Stored items:
▼▼▼

(** C19: whatever the implementation of the processor, a message of another
    protocol version, of another group, a handshake message of another epoch
    and an application message that is not encrypted or too old are refused,
    with the state as it was; every other message passes the check. *)
Theorem foreign_messages_refused (m : M) (coins : Coins) (now : Z) (message : MlsMessage) (cache_proposal : bool)
    (time : option Z) :
  (check_metadata m message = Ok tt <-> addressed m message) /\
  (~ addressed m message -> exists e,
     e ∈ [ProtocolVersionMismatch; GroupIdMismatch; InvalidEpoch; UnencryptedApplicationMessage] /\
     mp_process_incoming_message_with_time coins now message cache_proposal time m = (Err e, m)).
Proof.
  destruct (check_metadata_spec m message) as [[E Ha]|[Ha (e & E & He)]]; [naive_solver|].
  split; [by rewrite E|]. intros _. exists e. split; [done|].
  unfold mp_process_incoming_message_with_time, get_event_from_incoming_message. apply sm_bind_err. rewrite sm_get_run.
  apply sm_bind_err. unfold sm_lift. by rewrite E.
Qed.
End messages.
(** ** Creating and joining a group *)

Record NewMemberInfo := mk_new_member_info { nmi_group_info_extensions : ExtensionList; nmi_sender : Z }.

Section joining.
Context {idp : IdentityProvider} {C K P S R : Type} {cc : ClientConfig C K P S R}.
Context `{MapOrder, !GroupStateStorage S, !KeyPackageStorage K, !PreSharedKeyStorage P}.
Notation Grp := (Group C S K).

(** What creating a group draws. *)
Record NewGroupCoins {cs : CipherSuiteProvider} := mk_new_group_coins {
  ngc_leaf_key : Coins;
  ngc_leaf_signature : Coins;
  ngc_group_id : Coins;
  ngc_epoch_secret : Coins;
}.

(** [Group::new], with the provider of the cipher suite. *)
Definition group_new_with {cs : CipherSuiteProvider} (coins : NewGroupCoins) (now : Z) (config : C) (gid : option bytes)
    (version : Z) (signing_identity : SigningIdentity) (group_context_extensions leaf_node_extensions : ExtensionList)
    (signer : SignatureSecretKey) (maybe_now_time : option Z) : mres Grp :=
  '(leaf_node, leaf_node_secret) ← leaf_generate (ngc_leaf_key coins) (ngc_leaf_signature coins)
      (leaf_properties config leaf_node_extensions) signing_identity signer (config_lifetime config now maybe_now_time);
  '(public_tree, private_tree) ← tree_kem_derive leaf_node leaf_node_secret group_context_extensions;
  '(tree_hash, public_tree) ← match tree_kem_tree_hash public_tree with
                              | (Ok h, t) => Ok (h, t)
                              | (Err e, _) => Err e
                              | (Panic, _) => Panic
                              end;
  gid ← match gid with
        | Some gid => Ok gid
        | None => from_crypto (random_bytes_vec (ngc_group_id coins) kdf_extract_size)
        end;
  let context := group_context_new version cipher_suite gid tree_hash group_context_extensions in
  leaf ← get_leaf_node public_tree 0;
  _ ← check_if_valid (ForNewGroup context) leaf (VAdd maybe_now_time);
  let state_repo := repository_new (group_id context) (group_state_storage config) (cfg_key_package_repo config) None in
  r ← from_random_epoch_secret (ngc_epoch_secret coins) (total_leaf_count (nodes public_tree));
  tag ← confirmation_tag_create (confirmation_key r) [];
  interim_hash ← interim_transcript_create [] tag;
  Ok (mk_group config state_repo (group_state_new context public_tree interim_hash tag) (epoch_secrets r) private_tree
        (kd_key_schedule r) ∅ NoPendingCommit None signer).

▲▲▲

Work order
Copy, exactly and only, the lines above that begin with the one containing "apply sm_bind_err. unfold" and finish with the one containing "ClientConfig C K".

The answer
  apply sm_bind_err. unfold sm_lift. by rewrite E.
Qed.
End messages.
(** ** Creating and joining a group *)

Record NewMemberInfo := mk_new_member_info { nmi_group_info_extensions : ExtensionList; nmi_sender : Z }.

Section joining.
Context {idp : IdentityProvider} {C K P S R : Type} {cc : ClientConfig C K P S R}.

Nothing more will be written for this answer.